── DATA TO EXAMINE ──

(** Reconnection backs off and stays bounded.  The delay before attempt [n]
    doubles from 3 s (3, 6, 12, 24) and is 30 s from the fifth attempt on; it
    never decreases, and with jitter a client sleeps between 3 s and 31.5 s. *)
Theorem reconnect_backoff n jit :
  1 <= n < 2 ^ 32 ->
  reconnect_delay n = secs (if n <=? 4 then 3 * 2 ^ (n - 1) else 30)
  /\ (forall m, 1 <= m <= n -> reconnect_delay m <= reconnect_delay n)
  /\ secs 3 <= reconnect_delay n + reconnect_jitter jit < secs 31 + 500000000.
Proof.
  intros Hn.
  assert (Hd : forall n, 1 <= n -> reconnect_delay n = secs (if n <=? 4 then 3 * 2 ^ (n - 1) else 30)).
  { clear. intros n Hn. unfold reconnect_delay, CLIENT_RECONNECT_BASE_DELAY_SECS,
      CLIENT_RECONNECT_MAX_DELAY_SECS. rewrite Z.max_l by lia.
    assert (n = 1 \/ n = 2 \/ n = 3 \/ n = 4 \/ n = 5 \/ n = 6 \/ 7 <= n)
      as [->|[->|[->|[->|[->|[->|H7]]]]]] by lia; try reflexivity.
    replace (Z.min (n - 1) 6) with 6 by lia. replace (n <=? 4) with false by lia. reflexivity. }
  assert (Hj : 0 <= reconnect_jitter jit < 1500000000).
  { unfold reconnect_jitter. apply Z.mod_pos_bound. reflexivity. }
  assert (Hr : forall n, 1 <= n -> 3 <= (if n <=? 4 then 3 * 2 ^ (n - 1) else 30) <= 30).
  { clear. intros n Hn. destruct (Z.leb_spec n 4); [|lia].
    assert (n = 1 \/ n = 2 \/ n = 3 \/ n = 4) as [->|[->|[->| ->]]] by lia; cbn; lia. }
  split_and!; [apply Hd; lia| | |].
  - intros m Hm. rewrite !Hd by lia. unfold secs. apply Z.mul_le_mono_nonneg_r; [lia|].
    specialize (Hr m ltac:(lia)). destruct (Z.leb_spec n 4).
    + replace (m <=? 4) with true by lia. apply Z.mul_le_mono_nonneg_l; [lia|].
      apply Z.pow_le_mono_r; lia.
    + lia.
  - rewrite Hd by lia. specialize (Hr n ltac:(lia)). unfold secs. lia.
  - rewrite Hd by lia. specialize (Hr n ltac:(lia)). unfold secs. lia.
Qed.

(** ** Failover *)

Lemma try_urls_spec (self : WscallClient (App:=App)) attempt start fuel : forall offset last,
  0 <= start -> 0 <= offset -> 0 < blen (urls self) ->
  match try_urls self attempt start (blen (urls self)) offset fuel last with
  | Ok (inl idx) =>
      exists k, 0 <= k < Z.of_nat fuel /\ idx = (start + offset + k) mod blen (urls self)
        /\ (exists url, urls self !! Z.to_nat idx = Some url /\ attempt url = None)
        /\ (forall j, 0 <= j < k -> exists url,
              urls self !! Z.to_nat ((start + offset + j) mod blen (urls self)) = Some url
              /\ attempt url <> None)
  | Ok (inr _) =>
      forall j, 0 <= j < Z.of_nat fuel -> exists url,
        urls self !! Z.to_nat ((start + offset + j) mod blen (urls self)) = Some url
        /\ attempt url <> None
  | _ => False
  end.
Proof.
  induction fuel as [|fuel IH]; intros offset last Hs Ho Hlen; cbn [try_urls]; [lia|].
  pose proof (Z.mod_pos_bound (start + offset) (blen (urls self)) Hlen) as Hb.
  destruct (index_some (E:=ClientError) (urls self) _ Hb) as [url Hurl].
  assert (Hl : urls self !! Z.to_nat ((start + offset) mod blen (urls self)) = Some url).
  { unfold index in Hurl. rewrite bool_decide_true in Hurl by lia.
    unfold expect in Hurl. by case_match; simplify_eq. }
  rewrite Hurl. msimpl. destruct (attempt url) as [e|] eqn:Ha.
  2: { exists 0. rewrite Z.add_0_r. split_and!; [lia|lia|done|eauto|lia]. }
  specialize (IH (offset + 1) (Some (CWebSocket e)) Hs ltac:(lia) Hlen).
  assert (Hhead : exists url, urls self !! Z.to_nat ((start + offset + 0) mod blen (urls self)) = Some url
      /\ attempt url <> None) by (rewrite Z.add_0_r; exists url; split; [done|congruence]).
  destruct (try_urls _ _ _ _ _ _ _) as [[idx|l]|e'|]; [| |done|done].
  - destruct IH as (k & Hk & -> & Hok & Hbad). exists (k + 1).
    replace (start + offset + (k + 1)) with (start + (offset + 1) + k) by lia.
    split_and!; [lia|lia|done|done|]. intros j Hj. destruct (decide (j = 0)) as [->|]; [done|].
    replace (start + offset + j) with (start + (offset + 1) + (j - 1)) by lia. apply Hbad. lia.
  - intros j Hj. destruct (decide (j = 0)) as [->|]; [done|].
    replace (start + offset + j) with (start + (offset + 1) + (j - 1)) by lia. apply IH. lia.
Qed.

(** Failover.  A connection attempt tries the candidate URLs in cyclic order
    from the last one that worked and takes the first that answers, remembering
    it as the next starting point; it fails only when every candidate refused.
    The remembered index stays a valid one, and the attempt never panics. *)
Theorem failover_order (self : WscallClient (App:=App)) attempt (c : Client (App:=App)) :
  0 <= last_url_idx c < blen (urls self) ->
  match connect_any self attempt c with
  | (Ok _, c') =>
      0 <= last_url_idx c' < blen (urls self)
      /\ (exists url, urls self !! Z.to_nat (last_url_idx c') = Some url /\ attempt url = None)
      /\ exists k, 0 <= k < blen (urls self)
           /\ last_url_idx c' = (last_url_idx c + k) mod blen (urls self)
           /\ forall j, 0 <= j < k -> exists url,
                urls self !! Z.to_nat ((last_url_idx c + j) mod blen (urls self)) = Some url
                /\ attempt url <> None
  | (Err _, c') => c' = c /\ Forall (fun url => attempt url <> None) (urls self)
  | (Panic, _) => False
  end.
Proof.
  intros Hidx. unfold connect_any. unfold mbind, M_bind, get, lift.
  pose proof (try_urls_spec self attempt (last_url_idx c) (length (urls self)) 0 None
    ltac:(lia) ltac:(lia) ltac:(lia)) as Hs.
  destruct (try_urls _ _ _ _ _ _ _) as [[idx|l]|e|]; [| |done|done].
  - destruct Hs as (k & Hk & -> & Hok & Hbad). rewrite Z.add_0_r in *. cbn.
    split_and!; [apply Z.mod_pos_bound; lia|apply Z.mod_pos_bound; lia|done|].
    exists k. split_and!; [lia|unfold blen; lia|done|done].
  - split; [done|]. apply Forall_lookup_2. intros i url Hi.
    assert (Hil : (i < length (urls self))%nat) by (by eapply lookup_lt_Some).
    set (n := blen (urls self)) in *.
    destruct (Hs ((Z.of_nat i - last_url_idx c) mod n)) as (url' & Hu & Ha).
    { pose proof (Z.mod_pos_bound (Z.of_nat i - last_url_idx c) n ltac:(lia)). unfold n, blen in *. lia. }
    rewrite Z.add_0_r, Z.add_mod_idemp_r in Hu by lia.
    replace (last_url_idx c + (Z.of_nat i - last_url_idx c)) with (Z.of_nat i) in Hu by lia.
    rewrite Z.mod_small, Nat2Z.id in Hu by (unfold n, blen; lia). by simplify_eq.
Qed.
End Reconnect.

(** ** Instances *)
Section Sample.
#[local] Existing Instances bit_json xor_x25519 prefix_sha256 plain_texts.

Definition sample_client : WscallClient (App:=unit) :=
  client_new "ws://a/socket" (with_failover_url config_plaintext "ws://b/socket").
Definition sample_start : Client (App:=unit) := client_init sample_entropy tt.
(** Only the second server answers. *)
Definition reach_b (url : string) : option string :=
  if bool_decide (url = "ws://b/socket") then None else Some "refused".
(** Connected as generation 1, and then with a call in flight. *)
Definition sample_connected : Client (App:=unit) :=
  (establish_connection sample_client 1 reach_b EndOfStream EndOfStream None None
     (begin_attempt sample_start).2).2.
Definition sample_called : Client (App:=unit) :=
  (call_begin sample_client "echo" Null [] sample_connected).2.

───

◆ ACTIVITY:
Going down the listing above, begin printing at the line with "urls self !! Z.to_nat ((last_url_idx" and finish with the line with "exists k. split_and!;", exactly as they appear.

◆ RESULT:
                urls self !! Z.to_nat ((last_url_idx c + j) mod blen (urls self)) = Some url
                /\ attempt url <> None
  | (Err _, c') => c' = c /\ Forall (fun url => attempt url <> None) (urls self)
  | (Panic, _) => False
  end.
Proof.
  intros Hidx. unfold connect_any. unfold mbind, M_bind, get, lift.
  pose proof (try_urls_spec self attempt (last_url_idx c) (length (urls self)) 0 None
    ltac:(lia) ltac:(lia) ltac:(lia)) as Hs.
  destruct (try_urls _ _ _ _ _ _ _) as [[idx|l]|e|]; [| |done|done].
  - destruct Hs as (k & Hk & -> & Hok & Hbad). rewrite Z.add_0_r in *. cbn.
    split_and!; [apply Z.mod_pos_bound; lia|apply Z.mod_pos_bound; lia|done|].
    exists k. split_and!; [lia|unfold blen; lia|done|done].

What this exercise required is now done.